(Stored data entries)
--- START ---

(* ===== verification/Records.v ===== *)
(** * Persisted records of the data layer

    The records of [data/records.py] that the budget ledger and the lease
    protocol read and write, with the validation their constructors run.
    Instants are [DateTime] microseconds, so "timezone-aware" holds by typing. *)
From S2P Require Import Prelude PyVal SafeData.

(** [data/records.py:370-373 require_opaque_id] *)
Definition data_opaque_id (value : string) : result string :=
  raise_if Str.is_blank value as PersistenceInputError;;
  Ok value.

(** [data/records.py:376-379 require_optional_opaque_id] *)
Definition data_optional_opaque_id (value : option string) : result (option string) :=
  match value with
  | None => Ok None
  | Some v => id ← data_opaque_id v; Ok (Some id)
  end.

(** [data/records.py:390-396 require_non_negative_int] *)
Definition data_non_negative_int (value : Z) : result Z :=
  raise_if value <? 0 as PersistenceInputError;;
  Ok value.

(** [data/records.py:398-406 _reject_secret_keys] *)
Definition data_reject_secret_keys (payload : list (string * pyval)) : result unit :=
  match reject_secret_keys (PDict payload) "payload" with
  | Ok _ => Ok tt
  | Raise SecretMaterialError => Raise PersistenceInputError
  | Raise e => Raise e
  end.

(** [data/records.py:409-414 _optional_mapping] *)
Definition data_optional_mapping (value : option (list (string * pyval)))
    : result (option (list (string * pyval))) :=
  match value with
  | None => Ok None
  | Some d => _ ← data_reject_secret_keys d; Ok (Some d)
  end.

(** [not isinstance(v, str) or not v.strip()] for a value that may be [None]. *)
Definition blank_when_set (value : option string) : bool :=
  match value with None => false | Some v => Str.is_blank v end.

(** [data/records.py:2252-2263 ALLOWED_ORCHESTRATION_STATES] *)
Definition ALLOWED_ORCHESTRATION_STATES : list string :=
  [ "READY"; "RUNNING"; "PAUSED"; "WAITING_HUMAN"; "BLOCKED"; "BUDGET_EXHAUSTED";
    "COMPLETED"; "FAILED_OPERATIONAL" ].

(** [data/records.py:2267-2273 TERMINAL_ORCHESTRATION_STATES] *)
Definition TERMINAL_ORCHESTRATION_STATES : list string :=
  [ "COMPLETED"; "BUDGET_EXHAUSTED"; "FAILED_OPERATIONAL" ].

(** [data/records.py:2274-2289 ALLOWED_ORCHESTRATION_PHASES] *)
Definition ALLOWED_ORCHESTRATION_PHASES : list string :=
  [ "CYCLE_READY"; "OPPORTUNITY_SELECTED"; "HYPOTHESIS_ADMITTED"; "EXPERIMENT_PLANNED";
    "AUTHORIZATION_REQUESTED"; "ATTEMPT_AUTHORIZED"; "DISPATCHING";
    "WORKER_RESULT_RECORDED"; "TRANSITION_A_COMPLETE"; "ASSESSMENT_COMPLETE";
    "TRANSITION_B_COMPLETE"; "CYCLE_COMPLETE" ].

(** [data/records.py:2299-2311 ALLOWED_BUDGET_RESOURCE_TYPES] *)
Definition ALLOWED_BUDGET_RESOURCE_TYPES : list string :=
  [ "MODEL_CALL"; "MODEL_TOKENS_IN"; "MODEL_TOKENS_OUT"; "MODEL_ESCALATION_DECISION";
    "WORKER_INVOCATION"; "REQUEST"; "EXECUTION_TIME"; "ARTIFACT_BYTES"; "COST" ].

(** [data/records.py:2312-2318 ALLOWED_BUDGET_UNITS] *)
Definition ALLOWED_BUDGET_UNITS : list string := [ "count"; "milliseconds"; "bytes" ].

(** The resources counted in units.  [data/records.py:2586-2587 BudgetConsumptionRecord] *)
Definition COUNT_RESOURCES : list string :=
  [ "REQUEST"; "MODEL_CALL"; "WORKER_INVOCATION"; "MODEL_TOKENS_IN"; "MODEL_TOKENS_OUT";
    "MODEL_ESCALATION_DECISION" ].

(** [data/records.py:747-765 IssuedBudgetRecord] *)
Module IssuedBudgetRecord.
Record t : Set := mk {
  budget_id : string;
  research_run_id : option string;
  max_requests : Z;
  max_tool_calls : Z;
  max_runtime_ms : Z;
  max_concurrency : Z;
  issued_at : Z }.

Definition post_init (x : t) : result t :=
  _ ← data_opaque_id x.(budget_id);
  _ ← data_optional_opaque_id x.(research_run_id);
  _ ← data_non_negative_int x.(max_requests);
  _ ← data_non_negative_int x.(max_tool_calls);
  _ ← data_non_negative_int x.(max_runtime_ms);
  _ ← data_non_negative_int x.(max_concurrency);
  Ok x.

#[global] Instance post_init_validator : Validator post_init.
Proof. solve_validator. Qed.
End IssuedBudgetRecord.

(** [data/records.py:2557-2595 BudgetConsumptionRecord] *)
Module BudgetConsumptionRecord.
Record t : Type := mk {
  consumption_id : string;
  budget_id : string;
  research_run_id : option string;
  resource_type : string;
  amount : Z;
  unit : string;
  occurred_at : Z;
  provenance : string;
  experiment_id : option string;
  request_id : option string;
  resource_metadata : option (list (string * pyval)) }.

Definition post_init (x : t) : result t :=
  _ ← data_opaque_id x.(consumption_id);
  _ ← data_opaque_id x.(budget_id);
  _ ← data_optional_opaque_id x.(research_run_id);
  raise_if negb (mem x.(resource_type) ALLOWED_BUDGET_RESOURCE_TYPES) as PersistenceInputError;;
  raise_if negb (mem x.(unit) ALLOWED_BUDGET_UNITS) as PersistenceInputError;;
  raise_if x.(amount) <=? 0 as PersistenceInputError;;
  raise_if Str.is_blank x.(provenance) as PersistenceInputError;;
  _ ← data_optional_opaque_id x.(experiment_id);
  _ ← data_optional_opaque_id x.(request_id);
  _ ← data_optional_mapping x.(resource_metadata);
  raise_if mem x.(resource_type) COUNT_RESOURCES && negb (x.(unit) =? "count")%string
  as PersistenceInputError;;
  raise_if (x.(resource_type) =? "EXECUTION_TIME")%string
           && negb (x.(unit) =? "milliseconds")%string
  as PersistenceInputError;;
  raise_if (x.(resource_type) =? "ARTIFACT_BYTES")%string && negb (x.(unit) =? "bytes")%string
  as PersistenceInputError;;
  raise_if (x.(resource_type) =? "COST")%string as PersistenceInputError;;
  Ok x.

#[global] Instance post_init_validator : Validator post_init.
Proof. solve_validator. Qed.
End BudgetConsumptionRecord.

(** [data/records.py:2325-2427 ResearchOrchestrationRecord] *)
Module ResearchOrchestrationRecord.
Record t : Set := mk {
  research_run_id : string;
  state : string;
  cycle_number : Z;
  last_phase : string;
  policy_version : string;
  max_cycles : Z;
  max_experiments : Z;
  max_model_calls : Z;
  max_worker_invocations : Z;
  max_elapsed_ms : Z;
  max_selected_opportunities : Z;
  max_runtime_fallback : Z;
  side_effect_ceiling : Z;
  allow_repeated_control_experiments : bool;
  created_at : Z;
  updated_at : Z;
  checkpoint_at : Z;
  budget_id : string;
  target_reference : string;
  research_question : string;
  configuration_fingerprint : string;
  current_phase : string;
  last_opportunity_id : option string;
  last_hypothesis_id : option string;
  last_experiment_id : option string;
  pause_reason : option string;
  stop_reason : option string;
  active_cycle_id : option string;
  last_attempt_id : option string;
  last_observation_id : option string;
  last_assessment_id : option string;
  last_worker_result_id : option string;
  routing_policy_version : option string;
  scope_fingerprint : option string;
  owner_runtime_instance_id : option string;
  lease_epoch : Z;
  lease_expires_at : option Z }.

Definition post_init (x : t) : result t :=
  _ ← data_opaque_id x.(research_run_id);
  _ ← data_opaque_id x.(budget_id);
  raise_if negb (mem x.(state) ALLOWED_ORCHESTRATION_STATES) as PersistenceInputError;;
  _ ← data_non_negative_int x.(lease_epoch);
  _ ← data_non_negative_int x.(cycle_number);
  _ ← data_non_negative_int x.(max_cycles);
  _ ← data_non_negative_int x.(max_experiments);
  _ ← data_non_negative_int x.(max_model_calls);
  _ ← data_non_negative_int x.(max_worker_invocations);
  _ ← data_non_negative_int x.(max_elapsed_ms);
  _ ← data_non_negative_int x.(max_selected_opportunities);
  _ ← data_non_negative_int x.(max_runtime_fallback);
  raise_if negb (mem x.(side_effect_ceiling) [0; 1; 2; 3]) as PersistenceInputError;;
  raise_if Str.is_blank x.(last_phase) as PersistenceInputError;;
  raise_if negb (mem x.(current_phase) ALLOWED_ORCHESTRATION_PHASES) as PersistenceInputError;;
  raise_if Str.is_blank x.(policy_version) as PersistenceInputError;;
  raise_if Str.is_blank x.(target_reference) as PersistenceInputError;;
  raise_if Str.is_blank x.(research_question) as PersistenceInputError;;
  raise_if negb (String.length x.(configuration_fingerprint) =? 64)%nat
  as PersistenceInputError;;
  _ ← data_optional_opaque_id x.(last_opportunity_id);
  _ ← data_optional_opaque_id x.(last_hypothesis_id);
  _ ← data_optional_opaque_id x.(last_experiment_id);
  _ ← data_optional_opaque_id x.(active_cycle_id);
  _ ← data_optional_opaque_id x.(last_attempt_id);
  _ ← data_optional_opaque_id x.(last_observation_id);
  _ ← data_optional_opaque_id x.(last_assessment_id);
  _ ← data_optional_opaque_id x.(last_worker_result_id);
  raise_if blank_when_set x.(pause_reason) as PersistenceInputError;;
  raise_if blank_when_set x.(stop_reason) as PersistenceInputError;;
  raise_if blank_when_set x.(routing_policy_version) as PersistenceInputError;;
  raise_if match x.(scope_fingerprint) with
           | None => false
           | Some f => negb (String.length f =? 64)%nat
           end
  as PersistenceInputError;;
  Ok x.

#[global] Instance post_init_validator : Validator post_init.
Proof. solve_validator. Qed.

(** An [UPDATE] of the lease columns and [updated_at]. *)
Definition set_lease (x : t) (owner : option string) (epoch : Z) (expires : option Z)
    (updated : Z) : t :=
  mk x.(research_run_id) x.(state) x.(cycle_number) x.(last_phase) x.(policy_version)
    x.(max_cycles) x.(max_experiments) x.(max_model_calls) x.(max_worker_invocations)
    x.(max_elapsed_ms) x.(max_selected_opportunities) x.(max_runtime_fallback)
    x.(side_effect_ceiling) x.(allow_repeated_control_experiments) x.(created_at) updated
    x.(checkpoint_at) x.(budget_id) x.(target_reference) x.(research_question)
    x.(configuration_fingerprint) x.(current_phase) x.(last_opportunity_id)
    x.(last_hypothesis_id) x.(last_experiment_id) x.(pause_reason) x.(stop_reason)
    x.(active_cycle_id) x.(last_attempt_id) x.(last_observation_id) x.(last_assessment_id)
    x.(last_worker_result_id) x.(routing_policy_version) x.(scope_fingerprint) owner epoch
    expires.

#[global] Instance eq_dec : EqDecision t.
Proof. solve_decision. Defined.
End ResearchOrchestrationRecord.

(** [record.state in TERMINAL_ORCHESTRATION_STATES] *)
Definition is_terminal_state (state : string) : bool := mem state TERMINAL_ORCHESTRATION_STATES.

(** A PostgreSQL [integer] column holds 32 bits; a value outside them is refused
    by the server, which the repositories report as [PersistenceError]. *)
Definition is_int4 (z : Z) : bool := (- 2147483648 <=? z) && (z <=? 2147483647).

Lemma data_opaque_id_ok v w : data_opaque_id v = Ok w <-> w = v /\ Str.is_blank v = false.
Proof. unfold data_opaque_id. destruct (Str.is_blank v); naive_solver. Qed.

(** [data/records.py:769-788 HypothesisRecord] *)
Module HypothesisRecord.
Record t : Set := mk {
  hypothesis_id : string;
  research_run_id : string;
  claim : string;
  created_at : Z;
  origin_reference : option string;
  identity_id : option string }.

Definition post_init (x : t) : result t :=
  _ ← data_opaque_id x.(hypothesis_id);
  _ ← data_opaque_id x.(research_run_id);
  raise_if Str.is_blank x.(claim) as PersistenceInputError;;
  _ ← data_optional_opaque_id x.(origin_reference);
  _ ← data_optional_opaque_id x.(identity_id);
  Ok x.

#[global] Instance post_init_validator : Validator post_init.
Proof. solve_validator. Qed.
End HypothesisRecord.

--- END ---

Word for word, repeat the data from its first line through the line with "(** [data/records.py:409-414 _optional_mapping]", including both of those lines and no others.

(* ===== verification/Records.v ===== *)
(** * Persisted records of the data layer

    The records of [data/records.py] that the budget ledger and the lease
    protocol read and write, with the validation their constructors run.
    Instants are [DateTime] microseconds, so "timezone-aware" holds by typing. *)
From S2P Require Import Prelude PyVal SafeData.

(** [data/records.py:370-373 require_opaque_id] *)
Definition data_opaque_id (value : string) : result string :=
  raise_if Str.is_blank value as PersistenceInputError;;
  Ok value.

(** [data/records.py:376-379 require_optional_opaque_id] *)
Definition data_optional_opaque_id (value : option string) : result (option string) :=
  match value with
  | None => Ok None
  | Some v => id ← data_opaque_id v; Ok (Some id)
  end.

(** [data/records.py:390-396 require_non_negative_int] *)
Definition data_non_negative_int (value : Z) : result Z :=
  raise_if value <? 0 as PersistenceInputError;;
  Ok value.

(** [data/records.py:398-406 _reject_secret_keys] *)
Definition data_reject_secret_keys (payload : list (string * pyval)) : result unit :=
  match reject_secret_keys (PDict payload) "payload" with
  | Ok _ => Ok tt
  | Raise SecretMaterialError => Raise PersistenceInputError
  | Raise e => Raise e
  end.

(** [data/records.py:409-414 _optional_mapping] *)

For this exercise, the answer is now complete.